Our daughter and her team of teachers shared ideas for better ways to keep students engaged as they worked from their kitchen tables, their dining rooms or from their bedrooms.
I frequently heard her say things like: “Joey, please turn on your camera. Your friends are missing you.”
Or I heard “Judy, look at the chart on the white board. Can you see a pattern that helps you figure out what should be in the last square?”
She got very clever with ways to make sure the students were not just listening and snoozing. They were invited into games and into interactions with each other.
In a completely different mode, my husband’s office was on the second floor. He had been working with Cash Oregon to help volunteers learn how to work with low-income clients to get their taxes done properly. In 2020, he learned how to do this on Zoom, and began working with other trainers to make Zoom work better for their volunteers. That kind of retraining occurred very quickly because they were still doing taxes in March 2020 when all heck came down on us.
Many of their clients did not own computers. The Cash Oregon staff had to figure out how to make tax reporting possible for those clients. They had to help the clients trust that if they brought papers to an office those papers would be treated with great care.
And from January to April each year, volunteers like my husband also did the tax reporting for low-income clients, spending time on the phone explaining the next steps, the next piece of needed information and how to make it all work while those clients continued trying to feed their families.
After working to do the tax reporting, my husband spent time checking the accuracy of the work of other people who were doing the same work. Their effort was to help clients not leave money on the table that rightfully belonged to them. They worked hard to do honest tax reporting and give supportive advice about keeping track of income and expenses and benefits.
While the basement and the second floor were hard at work, my office became the dining table on the main floor. Some of each day, I wrote my own works – short stories mostly, but I also finished one novel during that time.
Some of each day, I copy-edited the written productions of the Interfaith Alliance on Poverty, or fixed the Interfaith Alliance website, or I reached out to other volunteers to help them with their work for the Alliance (advocacy for policy changes, collaboration with other partner organizations who were trying to solve the homeless situation, and volunteers who worked with families and children who sought stability).
And with the organization called SAGE , I began working on Zoom with middle school students who needed encouragement to improve their reading. I had students new to this country and students who had been here for some time but just needed someone to help them realize they could read more easily and read for fun.
During the first year of isolation, I had students who had a hard time finding a place to study when so many in their house were also studying or just talking, or playing games in another room – distractions were plenty in each home, even though their parents tried very hard to keep the distractions down. For these students, life was happening all day every day on the other side of the wall, or even, in some cases, on the other side of the same room.

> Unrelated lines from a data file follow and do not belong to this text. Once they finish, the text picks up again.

(* ===== verification/Ppm.v ===== *)
(** * The password probability matrix
    ([hacking_the_art_of_exploitation_booksrc/ppm_gen.c], [ppm_crack.c])

    The first program hashes every password of four printable characters and
    writes, for each of four parts of the hash, which pairs of first and of last
    characters lead to it, as bits of a matrix of 141 MB; the second one uses the
    file to find the password of a hash.

    [crypt] of the C library is a parameter.  The matrix is a function from the
    index of a byte, since neither program looks at more of it at a time; what
    [malloc] leaves in it is a parameter, since it is not cleared.  A [char] that
    holds bits is taken as the byte 0..255.  Progress messages are not modelled. *)

From stdpp Require Import functions base gmap list strings.
From Stdlib Require Import ZArith Lia.
From S2P Require Import Prelude Arrays.

Local Open Scope Z_scope.

Definition HEIGHT : Z := 16384.
Definition WIDTH : Z := 1129.
Definition DEPTH : Z := 8.
Definition SIZE : Z := HEIGHT * WIDTH * DEPTH.
Definition DCM : Z := HEIGHT * WIDTH.

(** [j] is not set for a character that is not in a hash. *)
Definition enum_hashbyte (a : Z) : res Z :=
  if (46 <=? a) && (a <=? 57) then Ok (a - 46)
  else if (65 <=? a) && (a <=? 90) then Ok (a - 53)
  else if (97 <=? a) && (a <=? 122) then Ok (a - 59)
  else Err BadAccess.

Definition enum_hashtriplet (a b c : Z) : res Z :=
  c ← enum_hashbyte c; a ← enum_hashbyte a; b ← enum_hashbyte b;
  Ok (Z.rem c 4 * 4096 + a * 64 + b).

(** The three characters of a string from index [i] on. *)
Definition triplet_at (code : list Z) (i : Z) : res Z :=
  let code := ints (code ++ [0]) in
  a ← rd code i; b ← rd code (i + 1); c ← rd code (i + 2); enum_hashtriplet a b c.

(** ** [ppm_gen.c] *)
Abbreviation matrix := (Z → Z) (only parsing).

(** [data[(val*WIDTH)+(charval/8)] |= (1<<(charval%8))]. *)
Definition set_bit (val charval : Z) (data : matrix) : res matrix :=
  let i := u32 (u32 (val * WIDTH) + charval / 8) in
  if i <? SIZE then Ok (<[i := Z.lor (data i) (Z.shiftl 1 (charval mod 8))]> data) else Err BadAccess.

Section crypt.
Context (crypt : list Z → list Z → list Z).

(** The pairs of characters of a password, for the part of the hash that starts at [n]. *)
Definition store_part (code : list Z) (m n i j k l : Z) (data : matrix) : res matrix :=
  t ← triplet_at code n;
  let val := m * HEIGHT + t in
  data ← set_bit val ((i - 32) * 95 + (j - 32)) data;
  set_bit (val + HEIGHT * 4) ((k - 32) * 95 + (l - 32)) data.

Definition add_password (i j k l : Z) (data : matrix) : res matrix :=
  let plain := [i; j; k; l] in
  let code := crypt plain (cs "je") in
  data ← store_part code 0 2 i j k l data;
  data ← store_part code 1 4 i j k l data;
  data ← store_part code 2 6 i j k l data;
  store_part code 3 8 i j k l data.

(** A file: its length and its bytes. *)
Record file := File { fsize : Z; fbyte : matrix }.

(** [writable]: whether the file can be opened; [data]: the memory that [malloc]
    returns. *)
Definition gen_main (writable : bool) (data : option matrix) : res file :=
  if negb writable then Err (Exited 1)
  else
    match data with
    | None => Err (Exited 1)
    | Some data =>
        data ← for_ 95 32 (λ i, for_ 95 32 (λ j, for_ 95 32 (λ k, for_ 95 32 (λ l, add_password i j k l)))) data;
        Ok (File SIZE data)
    end.

(** ** [ppm_crack.c] *)
Definition merge (vector1 vector2 : arr) : res arr :=
  for_ (Z.to_nat WIDTH) 0 (λ i v, x ← rd v i; y ← rd vector2 i; wr v i (Z.land x y)) vector1.

Definition get_vector_bit (vector : arr) (index : Z) : res Z :=
  x ← rd vector (index / 8); Ok (Z.shiftr (Z.land (schar x) (Z.shiftl 1 (index mod 8))) (index mod 8)).

Definition count_vector_bits (vector : arr) : res Z :=
  for_ (Z.to_nat 9025) 0 (λ i count, b ← get_vector_bit vector i; Ok (count + b)) 0.

(** The pairs that are printed. *)
Definition print_vector (vector : arr) : res (list (Z * Z)) :=
  for_ (Z.to_nat 9025) 0 (λ i out,
    bit ← get_vector_bit vector i;
    if bit =? 1 then let a := i / 95 in let b := i - a * 95 in Ok (out ++ [(a + 32, b + 32)]) else Ok out) [].

(** [fseek] and [fread] of a vector: what the file lacks stays as it is. *)
Definition read_vector (f : file) (off : Z) (vector : arr) : arr :=
  imap (λ i x, if off + Z.of_nat i <? fsize f then Some (fbyte f (off + Z.of_nat i)) else x) vector.

Definition plane (f : file) (pass : list Z) (m n : Z) (vector : arr) : res arr :=
  t ← triplet_at pass n; Ok (read_vector f (DCM * m + t * WIDTH) vector).

(** What is printed: the numbers of pairs, the pairs of each half, the number of
    passwords that are tried, and the result. *)
Inductive line : Set :=
| Count (len : Z) | Pairs (l : list (Z * Z)) | Remaining (n : Z) | Password (t : list Z) | NoPassword.

(** The filtering for one half of the password, whose planes start at [m]. *)
Definition half (f : file) (pass : list Z) (m : Z) (temp_vector : arr) : res (list line * arr * arr) :=
  bin_vector ← plane f pass m 2 (unset (Z.to_nat WIDTH));
  n1 ← count_vector_bits bin_vector;
  temp_vector ← plane f pass (m + 1) 4 temp_vector;
  bin_vector ← merge bin_vector temp_vector;
  n2 ← count_vector_bits bin_vector;
  temp_vector ← plane f pass (m + 2) 6 temp_vector;
  bin_vector ← merge bin_vector temp_vector;
  n3 ← count_vector_bits bin_vector;
  temp_vector ← plane f pass (m + 3) 8 temp_vector;
  bin_vector ← merge bin_vector temp_vector;
  n4 ← count_vector_bits bin_vector;
  l ← print_vector bin_vector;
  Ok ([Count n1; Count n2; Count n3; Count n4; Pairs l], bin_vector, temp_vector).

(** The arrays of a probability vector and its length. *)
Definition prob_vector (test : Z → bool) (bin_vector : arr) : res (arr * arr * Z) :=
  for_ (Z.to_nat 9025) 0 (λ i '(v0, v1, len),
    b ← get_vector_bit bin_vector i;
    if test b then
      v0 ← wr v0 len (i / 95);
      x ← rd v0 len;
      v1 ← wr v1 len (i - x * 95);
      Ok (v0, v1, len + 1)
    else Ok (v0, v1, len)) (unset (Z.to_nat 9025), unset (Z.to_nat 9025), 0).

Definition crack_loop (pass : list Z) (v1 v2 : arr * arr * Z) : res (option (list Z)) :=
  find_first (seqZ 0 v1.2) (λ i,
  find_first (seqZ 0 v2.2) (λ j,
    a ← rd v1.1.1 i; b ← rd v1.1.2 i; c ← rd v2.1.1 j; d ← rd v2.1.2 j;
    let plain := [a + 32; b + 32; c + 32; d + 32] in
    Ok (if bool_decide (crypt plain (cs "je") = pass) then Some plain else None))).

(** [f]: the file, if it can be opened; [arg]: the first argument, if there is
    one, a string. *)
Definition crack_main (arg : option (list Z)) (f : option file) : res (list line) :=
  match f with
  | None => Err (Exited 1)
  | Some f =>
      pass ← match arg with Some pass => Ok pass | None => Err BadAccess end;
      r1 ← half f pass 0 (unset (Z.to_nat WIDTH));
      r2 ← half f pass 4 r1.2;
      v1 ← prob_vector (λ b, b =? 1) r1.1.2;
      v2 ← prob_vector (λ b, negb (b =? 0)) r2.1.2;
      r ← crack_loop pass v1 v2;
      Ok (r1.1.1 ++ r2.1.1 ++ [Remaining (v1.2 * v2.2)] ++ [match r with Some plain => Password plain | None => NoPassword end])
  end.
End crypt.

And of course, there were the pets who wanted attention. Pets don’t get it that their people have to stop petting to read or do math or attend school on the computer. To the dog or cat or lizard, their people are just on their computer, so they should be able to pet the pet. Isn’t that what pets are for?
Some of my early Zoom students are now in high school and I think they are working hard there, but for them and for all their friends, the first year back was a doozy.
They had to relearn how to pay attention for six hours, how to navigate social situations that had not been present for a year and a half. They had to realize they had missed a huge two-year chunk of their growing up that should have been happening on the playground or in the school halls.
When you are twelve in sixth grade, and then come to high school at fourteen you have changed. Your friends have changed, and you didn’t get to change together. For our daughter’s second graders, they had been seven years old and now they were nine. Remember how much changed from your second grade to fourth grade? It is an enormous, missed opportunity.
And then, these worn out students needed to come home and not flop in front of the television because mom and dad, who, at last, were able to go back to work, needed them to help get dinner and feed the pets.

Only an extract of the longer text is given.